Segment Open

Lemma region_bytes_range rs rs' : range <$> rs' = range <$> rs -> region_bytes rs' = region_bytes rs.
Proof.
  revert rs'. induction rs as [|r rs IH]; intros [|r' rs']; simpl; try done.
  intros [= _ E H]. by rewrite E, (IH _ H).
Qed.

Lemma heap_env lay u lay' u' s s' :
  heap lay u s -> same_env s s' ->
  space (chunks_ s') (free_chunks_list_ s') (regions_ s') lay' u' ->
  bins_ok (chunks_ s') (bins_ s') ->
  (forall h c, chunks_ s' !! h = Some c -> freed_at_count c = 0) -> heap lay' u' s'.
Proof.
  intros [_ _ _ Hid Ho Ht Hl Hc Hs] (E1 & E2 & E3 & E4 & E5 & E6 & E7) Hsp Hb Hf.
  pose proof (region_bytes_range _ _ E7) as E8.
  split; [done|done|done|by rewrite E6|by rewrite E2|by rewrite E4, E8|by rewrite E1, E8|by rewrite E3|].
  by rewrite E5, E7.
Qed.

(** The state after [AllocateChunk] took [n], with the old value [dn], from
    the unused handles; the rest of them are [u']. *)
Record popped (lay : list (list nat)) (s : t D) (n : nat) (dn : Chunk) (u' : list nat)
    (s' : t D) : Prop := mkPopped {
  pp_space : space (chunks_ s') (Some n) (regions_ s') lay (n :: u');
  pp_dn : chunks_ s' !! n = Some dn;
  pp_free : free_chunks_list_ s' = next dn;
  pp_regions : regions_ s' = regions_ s;
  pp_env : same_env s s';
  pp_bins : bins_ok (chunks_ s') (bins_ s');
  pp_freed : forall h c, chunks_ s' !! h = Some c -> freed_at_count c = 0;
  pp_new : bin_num dn = None /\ in_use dn = false;
  pp_old : forall x, x <> n -> chunks_ s' !! x = chunks_ s !! x;
  pp_used : used s' = used s;
}.

Lemma lookup_snoc_ne {A} (l : list A) x y : y <> length l -> (l ++ [x]) !! y = l !! y.
Proof.
  intros Hy. destruct (decide (y < length l)%nat).
  - by apply lookup_app_l.
  - rewrite lookup_app_r, (lookup_ge_None_2 l) by lia.
    apply lookup_ge_None_2. simpl. lia.
Qed.

Lemma lookup_snoc_eq {A} (l : list A) x : (l ++ [x]) !! length l = Some x.
Proof. rewrite lookup_app_r, Nat.sub_diag by lia. done. Qed.

Lemma AllocateChunk_ok lay u s :
  heap lay u s -> ok (fun n s' => exists dn u', popped lay s n dn u' s') s AllocateChunk.
Proof.
  intros Hh. pose proof (hp_space _ _ _ Hh) as Hsp. unfold AllocateChunk. do 2 wp_step.
  pose proof (sp_free _ _ _ _ _ Hsp) as Hch.
  destruct u as [|n u'].
  - rewrite Hch. do 5 wp_step. simpl.
    set (n := length (chunks_ s)). exists default_chunk, [].
    assert (Hn : (chunks_ s ++ [default_chunk]) !! n = Some default_chunk) by apply lookup_snoc_eq.
    assert (Ho : forall x, x <> n -> (chunks_ s ++ [default_chunk]) !! x = chunks_ s !! x)
      by (intros x Hx; by apply lookup_snoc_ne).
    assert (Hlt : forall x, x ∈ concat lay -> x <> n).
    { intros x Hx ->. apply (or_introl (B := n ∈ [])) in Hx. apply (sp_bound Hsp) in Hx. lia. }
    destruct Hsp as [Hr Hs Hp _ _]. split; simpl; try done.
    + split; [|done|..].
      * apply Forall2_same_length_lookup_2; [by eapply Forall2_length|].
        intros i a b Ha Hb. apply region_ok_frame with (chunks_ s).
        { intros x Hx. rewrite Ho; [done|]. apply Hlt, elem_of_concat. eauto. }
        by eapply (Forall2_lookup_lr (region_ok (chunks_ s))).
      * rewrite length_app. simpl. rewrite Nat.add_1_r, seq_S, <- Hp. simpl.
        by rewrite app_nil_r.
      * simpl. split; [done|]. by exists default_chunk.
      * intros x Hx. apply list_elem_of_singleton in Hx as ->. by exists default_chunk.
    + eapply bins_frame; [|by apply (hp_bins _ _ _ Hh)]. intros x.
      destruct (decide (x = n)) as [->|Hx]; [|by rewrite Ho].
      rewrite Hn. unfold n. by rewrite (lookup_ge_None_2 (chunks_ s)) by lia.
    + intros x c Hc. destruct (decide (x = n)) as [->|Hx].
      * rewrite Hn in Hc. by simplify_eq.
      * rewrite Ho in Hc by done. by eapply (hp_freed _ _ _ Hh).
    + apply used_same. intros x. simpl. destruct (decide (x = n)) as [->|Hx]; [|by rewrite Ho].
      rewrite Hn. unfold n. by rewrite (lookup_ge_None_2 (chunks_ s)) by lia.
  - destruct Hch as (Hfl & dn & Hdn & Hch). rewrite Hfl.
    wp_step. eapply wp_ChunkFromHandle; [done|]. do 3 wp_step. exists dn, u'.
    destruct (sp_unused _ _ _ _ _ Hsp n ltac:(by left)) as (d & ? & Ha & Hb). simplify_eq.
    split; simpl; try done.
    + by rewrite <- Hfl.
    + by apply (hp_bins _ _ _ Hh).
    + by apply (hp_freed _ _ _ Hh).
    + split; [done|]. by apply in_use_id.
Qed.

(** What a chunk is apart from its link backwards. *)
Definition obs (c : Chunk) : Z * Z * handle * Z * option Z :=
  (ptr c, size c, next c, allocation_id c, bin_num c).

Lemma obs_block (a b : option Chunk) : obs <$> a = obs <$> b -> a ≫= block = b ≫= block.
Proof.
  destruct a as [c|], b as [d|]; cbn; try done. intros [= E1 E2 _ E4 _].
  unfold block, in_use. by rewrite E1, E2, E4.
Qed.

Lemma obs_binned (a b : option Chunk) :
  obs <$> a = obs <$> b -> a ≫= binned_as = b ≫= binned_as.
Proof.
  destruct a as [c|], b as [d|]; cbn; try done. intros [= E1 E2 _ E4 E5].
  unfold binned_as, in_use. by rewrite E1, E2, E4, E5.
Qed.

Lemma obs_Some (a b : option Chunk) c :
  obs <$> a = obs <$> b -> b = Some c ->
  exists d, a = Some d /\ ptr d = ptr c /\ size d = size c /\ next d = next c /\
    in_use d = in_use c /\ bin_num d = bin_num c.
Proof.
  intros E ->. destruct a as [d|]; [|done]. cbn in E. injection E as E1 E2 E3 E4 E5.
  exists d. unfold in_use. by rewrite E4.
Qed.

Lemma range_with_handle (rs : list region) i r j h :
  rs !! i = Some r -> range <$> <[i := with_handle r j h]> rs = range <$> rs.
Proof. intros Hi. rewrite list_fmap_insert. apply list_insert_id. by rewrite list_lookup_fmap, Hi. Qed.

(** The state of a split before the new chunk is binned. *)
Record split_state (h n : nat) (c dn : Chunk) (k : Z) (i : nat) (r : region) (j : nat)
    (s1 s2 : t D) : Prop := mkSplitState {
  sl_h : chunks_ s2 !! h = Some (set_next (Some n) (set_size k c));
  sl_n : chunks_ s2 !! n = Some (mkChunk (size c - k) (requested_size dn) (-1) (ptr c + k)
                                   (Some h) (next c) (bin_num dn) (freed_at_count c));
  sl_next : forall x d, next c = Some x -> chunks_ s1 !! x = Some d ->
    chunks_ s2 !! x = Some (set_prev (Some n) d);
  sl_other : forall x, x <> h -> x <> n -> next c <> Some x -> chunks_ s2 !! x = chunks_ s1 !! x;
  sl_length : length (chunks_ s2) = length (chunks_ s1);
  sl_free : free_chunks_list_ s2 = free_chunks_list_ s1;
  sl_regions : regions_ s2 = <[i := with_handle r j (Some n)]> (regions_ s1);
  sl_bins : bins_ s2 = bins_ s1;
  sl_env : same_env s1 s2;
}.

Section split.
Context {lay : list (list nat)} {u u' : list nat} {s s1 s2 : t D} {h n : nat} {c dn : Chunk}
  {k : Z} {i j : nat} {r : region} {l1 l2 : list nat}.
Context (Hh : heap lay u s) (Hpp : popped lay s n dn u' s1)
  (Hli : lay !! i = Some (l1 ++ h :: l2)) (Hi : regions_ s1 !! i = Some r)
  (Hc : chunks_ s1 !! h = Some c) (Huse : in_use c = false) (Hbin : bin_num c = None)
  (Hk : 0 < k < size c) (Hdk : (256 | k))
  (Hj : ptr c + k = ptr_ r + 256 * Z.of_nat j) (Hjl : (j < length (handles_ r))%nat)
  (Hst : split_state h n c dn k i r j s1 s2).

Lemma split_obs x : x <> h -> x <> n -> obs <$> chunks_ s2 !! x = obs <$> chunks_ s1 !! x.
Proof using All.
  intros Hxh Hxn. destruct (decide (next c = Some x)) as [Hx|Hx].
  - destruct (chunks_ s1 !! x) as [d|] eqn:Ed.
    + by rewrite (sl_next _ _ _ _ _ _ _ _ _ _ Hst x d Hx Ed).
    + apply lookup_ge_None_1 in Ed. rewrite (lookup_ge_None_2 (chunks_ s2)); [done|].
      by rewrite (sl_length _ _ _ _ _ _ _ _ _ _ Hst).
  - by rewrite (sl_other _ _ _ _ _ _ _ _ _ _ Hst).
Qed.

Lemma split_used : used s2 = used s.
Proof using All.
  rewrite <- (pp_used _ _ _ _ _ _ Hpp). apply used_same. intros x.
  destruct (decide (x = h)) as [->|Hxh].
  { rewrite (sl_h _ _ _ _ _ _ _ _ _ _ Hst), Hc. cbn. unfold block, in_use in *. cbn. by rewrite Huse. }
  destruct (decide (x = n)) as [->|Hxn].
  { rewrite (sl_n _ _ _ _ _ _ _ _ _ _ Hst), (pp_dn _ _ _ _ _ _ Hpp). cbn.
    unfold block. by rewrite (proj2 (pp_new _ _ _ _ _ _ Hpp)). }
  by apply obs_block, split_obs.
Qed.

Lemma split_bins : bins_ok (chunks_ s2) (bins_ s2).
Proof using All.
  rewrite (sl_bins _ _ _ _ _ _ _ _ _ _ Hst).
  eapply bins_frame; [|by apply (pp_bins _ _ _ _ _ _ Hpp)]. intros x.
  destruct (decide (x = h)) as [->|Hxh].
  { rewrite (sl_h _ _ _ _ _ _ _ _ _ _ Hst), Hc. cbn. unfold binned_as. cbn. by rewrite Hbin. }
  destruct (decide (x = n)) as [->|Hxn].
  { rewrite (sl_n _ _ _ _ _ _ _ _ _ _ Hst), (pp_dn _ _ _ _ _ _ Hpp). cbn.
    unfold binned_as. cbn. by rewrite (proj1 (pp_new _ _ _ _ _ _ Hpp)). }
  by apply obs_binned, split_obs.
Qed.

Lemma split_space :
  space (chunks_ s2) (free_chunks_list_ s2) (regions_ s2) (<[i := l1 ++ h :: n :: l2]> lay) u'.
Proof using All.
  rewrite (sl_regions _ _ _ _ _ _ _ _ _ _ Hst), (sl_free _ _ _ _ _ _ _ _ _ _ Hst).
  rewrite (pp_free _ _ _ _ _ _ Hpp).
  pose proof (pp_space _ _ _ _ _ _ Hpp) as Hsp.
  assert (h ∈ concat lay) as Hin by (apply elem_of_concat; eexists _, _; split; [done|set_solver]).
  pose proof (sp_nodup Hsp) as Hnd. apply NoDup_app in Hnd as (_ & Hnd1 & Hnd).
  apply NoDup_cons in Hnd as [Hnd _].
  eapply (space_split (chunks_ s1) (chunks_ s2)); try done.
  - by apply (pp_dn _ _ _ _ _ _ Hpp).
  - by apply (sl_length _ _ _ _ _ _ _ _ _ _ Hst).
  - by rewrite (sl_h _ _ _ _ _ _ _ _ _ _ Hst).
  - by rewrite (sl_n _ _ _ _ _ _ _ _ _ _ Hst).
  - intros x d Hx Hd. by rewrite (sl_next _ _ _ _ _ _ _ _ _ _ Hst x d Hx Hd).
  - intros x Hxh Hxn Hx. by rewrite (sl_other _ _ _ _ _ _ _ _ _ _ Hst).
  - intros x Hx. apply (sl_other _ _ _ _ _ _ _ _ _ _ Hst).
    + intros ->. apply (Hnd1 _ Hin). by right.
    + by intros ->.
    + intros Hn. destruct (sp_next Hsp _ _ _ Hin Hc Hn) as (? & ? & ? & ? & ? & _ & _ & _ & _ & _ & Hx' & _).
      apply (Hnd1 _ Hx'). by right.
Qed.

Lemma split_heap : heap (<[i := l1 ++ h :: n :: l2]> lay) u' s2.
Proof using All.
  eapply heap_env; [exact Hh| |exact split_space|exact split_bins|].
  - etrans; [by apply (pp_env _ _ _ _ _ _ Hpp)|by apply (sl_env _ _ _ _ _ _ _ _ _ _ Hst)].
  - intros x d Hd. pose proof (pp_freed _ _ _ _ _ _ Hpp) as Hf.
    destruct (decide (x = h)) as [->|Hxh].
    { rewrite (sl_h _ _ _ _ _ _ _ _ _ _ Hst) in Hd. injection Hd as <-. simpl. by eapply Hf. }
    destruct (decide (x = n)) as [->|Hxn].
    { rewrite (sl_n _ _ _ _ _ _ _ _ _ _ Hst) in Hd. injection Hd as <-. simpl. by eapply Hf. }
    destruct (decide (next c = Some x)) as [Hx|Hx].
    + destruct (chunks_ s1 !! x) as [d'|] eqn:Ed.
      * rewrite (sl_next _ _ _ _ _ _ _ _ _ _ Hst x d' Hx Ed) in Hd. injection Hd as <-.
        simpl. by eapply Hf.
      * apply lookup_ge_None_1 in Ed. rewrite (lookup_ge_None_2 (chunks_ s2)) in Hd; [done|].
        by rewrite (sl_length _ _ _ _ _ _ _ _ _ _ Hst).
    + rewrite (sl_other _ _ _ _ _ _ _ _ _ _ Hst) in Hd by done. by eapply Hf.
Qed.
End split.

Lemma SplitChunk_ok lay u s h c k :
  heap lay u s -> h ∈ concat lay -> chunks_ s !! h = Some c ->
  in_use c = false -> bin_num c = None -> 0 < k < size c -> (256 | k) ->
  ok (fun _ s' => exists lay' u' n cn,
        heap lay' u' s' /\ same_env s s' /\ n ∉ concat lay /\
        (forall x, x ∈ concat lay' <-> x = n \/ x ∈ concat lay) /\
        chunks_ s' !! h = Some (set_next (Some n) (set_size k c)) /\
        chunks_ s' !! n = Some cn /\ in_use cn = false /\ bin_num cn <> None /\
        next cn = next c /\
        (forall x, x ∈ concat lay -> x <> h ->
           obs <$> chunks_ s' !! x = obs <$> chunks_ s !! x) /\
        used s' = used s)
     s (SplitChunk h k).
Proof.
  intros Hh Hin Hc Huse Hbin Hk Hdk. unfold SplitChunk.
  wp_step. eapply wp_mono; [by apply (AllocateChunk_ok lay u)| |done].
  intros n s1 (dn & u' & Hpp). cbv beta.
  pose proof (pp_space _ _ _ _ _ _ Hpp) as Hsp. pose proof (pp_dn _ _ _ _ _ _ Hpp) as Hdn.
  assert (Hnl : n ∉ concat lay).
  { intros Hn. apply (sp_not_unused Hsp n Hn). by left. }
  assert (Hnh : n <> h) by (intros ->; done).
  assert (Hc1 : chunks_ s1 !! h = Some c) by (by rewrite (pp_old _ _ _ _ _ _ Hpp)).
  destruct (sp_live Hsp _ Hin) as (i & r & l & c' & Hi & Hli & Hok & Hl & Hc').
  assert (c' = c) as -> by congruence. clear Hc'.
  assert (Hsz : u64 (size c - k) = size c - k).
  { destruct (seg_elem _ _ _ _ _ _ _ (ro_seg _ _ _ Hok) Hl) as (? & ? & ? & ? & _).
    destruct Hok. simplify_eq. apply u64_small. lia. }
  apply list_elem_of_split in Hl as (l1 & l2 & ->).
  destruct (sp_set_handle Hsp i r _ h c (ptr c + k) (Some n) Hi Hli) as (j & Hj & Hjl & Hset);
    [set_solver|done|lia|by replace (ptr c + k - ptr c) with k by lia|].
  wp_step. eapply wp_ChunkFromHandle; [done|].
  wp_step. apply wp_enforce; [by rewrite Huse, Hbin|].
  wp_step. eapply wp_upd_chunk; [done|].
  wp_step. eapply wp_set_handle; [exact Hset|].
  do 5 (wp_step; eapply wp_upd_chunk; [look; first [reflexivity|eassumption]|]). rewrite Hsz.
  wp_step. eapply (wp_mono _ (fun _ s2 => split_state h n c dn k i r j s1 s2) _ (fun _ _ => False));
    [| |done].
  - destruct (next c) as [hn|] eqn:Enx.
    + destruct (sp_next Hsp _ _ _ Hin Hc1 Enx) as (i0 & r0 & l10 & l20 & d & _ & _ & _ & Hd & _ & Hhn & Hne).
      assert (hn <> n) by (intros ->; done).
      eapply wp_upd_chunk; [look; exact Hd|]. split; try done.
      * look. done.
      * look. by rewrite Enx.
      * intros x d' Hx Hd'. rewrite Enx in Hx. injection Hx as <-. look. congruence.
      * intros x Hxh Hxn Hx. rewrite Enx in Hx. by look.
      * simpl. by rewrite !length_insert.
      * repeat split; try done. simpl. by apply range_with_handle.
    + wp_step. split; try done.
      * look. done.
      * look. by rewrite Enx.
      * intros x d' Hx. by rewrite Enx in Hx.
      * intros x Hxh Hxn Hx. by look.
      * simpl. by rewrite !length_insert.
      * repeat split; try done. simpl. by apply range_with_handle.
  - intros _ s2 Hst. cbv beta.
    pose proof (split_heap Hh Hpp Hli Hi Hc1 Huse Hbin Hk Hdk Hj Hjl Hst) as Hh2.
    pose proof (split_used Hh Hpp Hli Hi Hc1 Huse Hbin Hk Hdk Hj Hjl Hst) as Hu2.
    pose proof (split_obs Hh Hpp Hli Hi Hc1 Huse Hbin Hk Hdk Hj Hjl Hst) as Ho.
    set (lay' := <[i:=l1 ++ h :: n :: l2]> lay) in *.
    assert (Hm : forall x, x ∈ concat lay' <-> x = n \/ x ∈ concat lay).
    { intros x. destruct (concat_lookup _ _ _ Hli) as [E1 E2].
      unfold lay'. rewrite E2, E1. set_solver. }
    pose proof (sl_n _ _ _ _ _ _ _ _ _ _ Hst) as Hn2.
    rewrite (proj1 (pp_new _ _ _ _ _ _ Hpp)) in Hn2.
    eapply wp_mono; [eapply (InsertFreeChunkIntoBin_ok lay' u' s2 n)| |done]; try done.
    { apply Hm. by left. }
    cbv beta. intros _ s3 (bs & Hh3 & ->).
    eexists lay', u', n, _. split; [done|].
    split.
    { etrans; [by apply (pp_env _ _ _ _ _ _ Hpp)|]. by apply (sl_env _ _ _ _ _ _ _ _ _ _ Hst). }
    split; [done|]. split; [done|]. unfold rebinned.
    pose proof (sl_h _ _ _ _ _ _ _ _ _ _ Hst) as Hh2'.
    split; [by look|]. split; [by look|]. do 3 (split; [done|]). split.
    + intros x Hx Hxh. assert (x <> n) by (intros ->; done). look.
      rewrite Ho by done. by rewrite (pp_old _ _ _ _ _ _ Hpp).
    + rewrite <- Hu2. by apply used_rebinned.
Qed.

Segment Closed

**Task goal**
From the line that contains "rewrite (proj1 (pp_new _ _ _ _ _ _ Hpp)) in" through the end of the records above, print every line exactly and nothing else.

**Reply to the task**
    rewrite (proj1 (pp_new _ _ _ _ _ _ Hpp)) in Hn2.
    eapply wp_mono; [eapply (InsertFreeChunkIntoBin_ok lay' u' s2 n)| |done]; try done.
    { apply Hm. by left. }
    cbv beta. intros _ s3 (bs & Hh3 & ->).
    eexists lay', u', n, _. split; [done|].
    split.
    { etrans; [by apply (pp_env _ _ _ _ _ _ Hpp)|]. by apply (sl_env _ _ _ _ _ _ _ _ _ _ Hst). }
    split; [done|]. split; [done|]. unfold rebinned.
    pose proof (sl_h _ _ _ _ _ _ _ _ _ _ Hst) as Hh2'.
    split; [by look|]. split; [by look|]. do 3 (split; [done|]). split.
    + intros x Hx Hxh. assert (x <> n) by (intros ->; done). look.
      rewrite Ho by done. by rewrite (pp_old _ _ _ _ _ _ Hpp).
    + rewrite <- Hu2. by apply used_rebinned.
Qed.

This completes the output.